Corea del Sur se queda atrapada en las escaleras mecánicas

Hay debates que parecen pequeños hasta que toca ponerse de acuerdo. En Corea del Sur, uno de ellos empieza al pie de unas escaleras mecánicas: ¿hay que dejar un lado libre para quienes tienen prisa o es mejor ocuparlos ambos y quedarse quieto por seguridad? La pregunta, que parece una broma, ha acabado dividiendo prácticamente por la mitad a la población. Una encuesta del gobierno a 1.000 adultos de siete grandes ciudades, publicada en agosto, revela que el 50,1% prefiere dejar un lado libre para caminar, mientras que el 49,9% opta por quedarse quieto y ocupar ambos lados.

Para Bang Do-hyeon, un artesano de 32 años, la respuesta tiene que ver con una cuestión muy cotidiana: llegar puntual al trabajo. "En Corea del Sur hay muchísima gente que tiene prisa por las mañanas", explica a EFE. A pesar de admitir que quedarse quieto puede ser más seguro, considera que dejar un carril libre facilita los desplazamientos durante las horas punta. En el otro extremo está Lee, un octogenario que trabaja en un programa de empleo para personas mayores en el metro de Seúl. Para él, lo mejor es que todo el mundo se quede quieto y ocupe ambos lados. "Creo que estaría bien establecer un criterio", defiende.

La preocupación no es menor. Entre 1993 y 2025 se registraron 931 accidentes en escaleras mecánicas en Corea del Sur. De estos, 582 provocaron heridos graves y 22 acabaron con víctimas mortales. El 72,3% de los accidentes estaba relacionado con el comportamiento de los usuarios y más de la mitad de los afectados, el 53,3%, tenía más de 60 años, según datos del Ministerio del Interior.

Caminar por las escaleras mecánicas: ¿contraproducente? 

Las autoridades también advierten que caminar por las escaleras mecánicas genera cargas repetidas que pueden contribuir al desgaste de los mecanismos. Desde 2015, el gobierno recomienda no caminar ni correr, agarrarse a la barandilla y respetar las líneas de seguridad, pero no establece qué lado debe quedar libre. No siempre ha sido así. En 1998 se empezó a promover la costumbre de dejar un lado para caminar.

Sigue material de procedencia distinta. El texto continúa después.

(** * Quobot: the Nomic game state engine

    A shallow embedding of [nomic/game.py] and [nomic/quantity.py]:
    the quantity registry, the per-player value store, the rule-tree
    loader, the proposal list with its refresh/repost cascade, the
    ownership stamp of the lock and the export/reload snapshot.

    Python objects become records, methods become functions on them, and
    a method that mutates [self] or raises becomes a function from the
    state to an outcome and the state reached when it returned or raised.
    Strings are ASCII, integers are unbounded, ids of players, channels and
    messages are integers. *)

From Stdlib Require Import Ascii String ZArith QArith Lia.
From stdpp Require Import base option list strings gmap sorting numbers.

Set Default Proof Using "Type".
Local Open Scope Z_scope.

(** ** Exceptions and outcomes *)

(** What a [ValueError] reports. Those of [_check_quantity_name] and of
    [_check_proposal] carry the offending value, as the f-strings of the
    source do; [min()] of no argument raises one too. *)
Inductive value_error : Type :=
  | TooLong (name : string)
  | InvalidName (name : string)
  | InUse (name : string)
  | NoSuchProposal (n : Z)
  | EmptyMin.

(** [NotFound] is [discord.NotFound]. [OutOfFuel] is no Python exception:
    it marks a run the recursion bound of the model has cut short. *)
Inductive exn : Type :=
  | RuntimeError
  | AttributeError
  | TypeError
  | KeyError (key : string)
  | ValueError (why : value_error)
  | NotFound
  | OutOfFuel.

Inductive outcome (A : Type) : Type :=
  | Ok (a : A)
  | Raise (e : exn).
Arguments Ok {A} a.
Arguments Raise {A} e.

(** A method body: it runs from a state and ends in an outcome together
    with the state at that point, so a raise keeps every mutation made
    before it. *)
Definition M (S A : Type) : Type := S → outcome A * S.

Global Instance M_ret {S} : MRet (M S) := λ A a s, (Ok a, s).
Global Instance M_bind {S} : MBind (M S) := λ A B k m s,
  match m s with
  | (Ok a, s') => k a s'
  | (Raise e, s') => (Raise e, s')
  end.
Definition raise {S A} (e : exn) : M S A := λ s, (Raise e, s).
Definition read {S} : M S S := λ s, (Ok s, s).
Definition modify {S} (f : S → S) : M S unit := λ s, (Ok tt, f s).

(** [for x in xs: body x] *)
Fixpoint for_each {S A} (xs : list A) (body : A → M S unit) : M S unit :=
  match xs with
  | [] => mret tt
  | x :: xs' => body x ;; for_each xs' body
  end.

(** ** Strings *)

(** [str.lower] on the ASCII range. *)
Definition lower_ascii (c : ascii) : ascii :=
  let n := N_of_ascii c in
  if ((65 <=? n) && (n <=? 90))%N then ascii_of_N (n + 32) else c.

Fixpoint lower (s : string) : string :=
  match s with
  | EmptyString => EmptyString
  | String c s' => String (lower_ascii c) (lower s')
  end.

(** The character classes of the quantity-name pattern. *)
Definition is_digit (c : ascii) : bool :=
  let n := N_of_ascii c in ((48 <=? n) && (n <=? 57))%N.
Definition is_lower_letter (c : ascii) : bool :=
  let n := N_of_ascii c in ((97 <=? n) && (n <=? 122))%N.
(** [[0-9a-z]] *)
Definition name_head (c : ascii) : bool := is_digit c || is_lower_letter c.
(** [[0-9a-z\-_]] *)
Definition name_tail (c : ascii) : bool :=
  name_head c || (N_of_ascii c =? 45)%N || (N_of_ascii c =? 95)%N.

(** The longest prefix of [s] made of characters of class [cls]: what a
    greedy [cls*] consumes. *)
Fixpoint take_while (cls : ascii → bool) (s : string) : string :=
  match s with
  | EmptyString => EmptyString
  | String c s' => if cls c then String c (take_while cls s') else EmptyString
  end.

(** [re.match(r'[0-9a-z][0-9a-z\-_]*', name)]: the match object (here the
    text matched) or [None]. [re.match] anchors the pattern at the start of
    the string only. *)
Definition re_match_name (name : string) : option string :=
  match name with
  | String c rest => if name_head c then Some (String c (take_while name_tail rest)) else None
  | EmptyString => None
  end.

(** The full pattern [^[0-9a-z][0-9a-z\-_]*$]: the whole string is matched. *)
Fixpoint all_chars (cls : ascii → bool) (s : string) : bool :=
  match s with
  | EmptyString => true
  | String c s' => cls c && all_chars cls s'
  end.
Definition full_match_name (name : string) : bool :=
  match name with
  | String c rest => name_head c && all_chars name_tail rest
  | EmptyString => false
  end.

(** ** Numbers *)

(** A quantity value is a Python [int] or [float]. A float stands for the
    rational it denotes; [nan] and the infinities, on which [int()] raises,
    are not values of this type. *)
Inductive num : Type :=
  | Int (z : Z)
  | Float (q : Q).

Definition num_value (v : num) : Q :=
  match v with
  | Int z => inject_Z z
  | Float q => q
  end.

(** [a == b] on numbers compares the values, whatever the two types. *)
Definition py_eq (a b : num) : bool := Qeq_bool (num_value a) (num_value b).

(** [int(v)] truncates towards zero. *)
Definition py_int (v : num) : Z :=
  match v with
  | Int z => z
  | Float q => Z.quot (Qnum q) (Z.pos (Qden q))
  end.

(** [value = int(value)] when [int(value) == value], the first statement
    of [Quantity.set]. *)
Definition coerce (v : num) : num :=
  if py_eq (Int (py_int v)) v then Int (py_int v) else v.

(** [sorted] on pairs with distinct keys orders by key. *)
Definition key_le {K V} (le : relation K) : relation (K * V) :=
  λ a b, le a.1 b.1.
Global Instance key_le_dec {K V} (le : relation K) `{!RelDecision le} :
  RelDecision (@key_le K V le).
Proof. intros a b. unfold key_le. apply _. Defined.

Entre 2009 y 2014 se fomentaron las dos filas y, posteriormente, se abandonó la idea de reservar un carril concreto.

El debate llegó a finales de agosto a un foro organizado por el Ministerio del Interior, con unos 200 participantes. Después de la discusión, el 45,9% apoyó ocupar ambos lados, mientras que solo el 13,4% defendió mantener un carril libre. Un 38,7% apostó por adaptar la decisión a las circunstancias.

Japón y Londres, a punto para copiar el modelo

La cuestión tampoco es exclusiva de Corea del Sur. En Japón, una campaña nacional iniciada este julio por 58 operadores ferroviarios y gobiernos locales pide a los usuarios que se queden quietos y se agarren a la barandilla. Y en Londres, una prueba en la estación de Holborn concluyó que ocupar ambos lados permitía transportar entre un 25% y un 30% más de pasajeros a la vez.

Quizás por eso, en Corea del Sur el debate va más allá de decidir quién tiene derecho a correr por una escalera mecánica. Entre la prisa y la seguridad, el país busca una norma que permita algo aparentemente sencillo pero bastante complicado: que miles de personas compartan unos cuantos metros sin molestarse.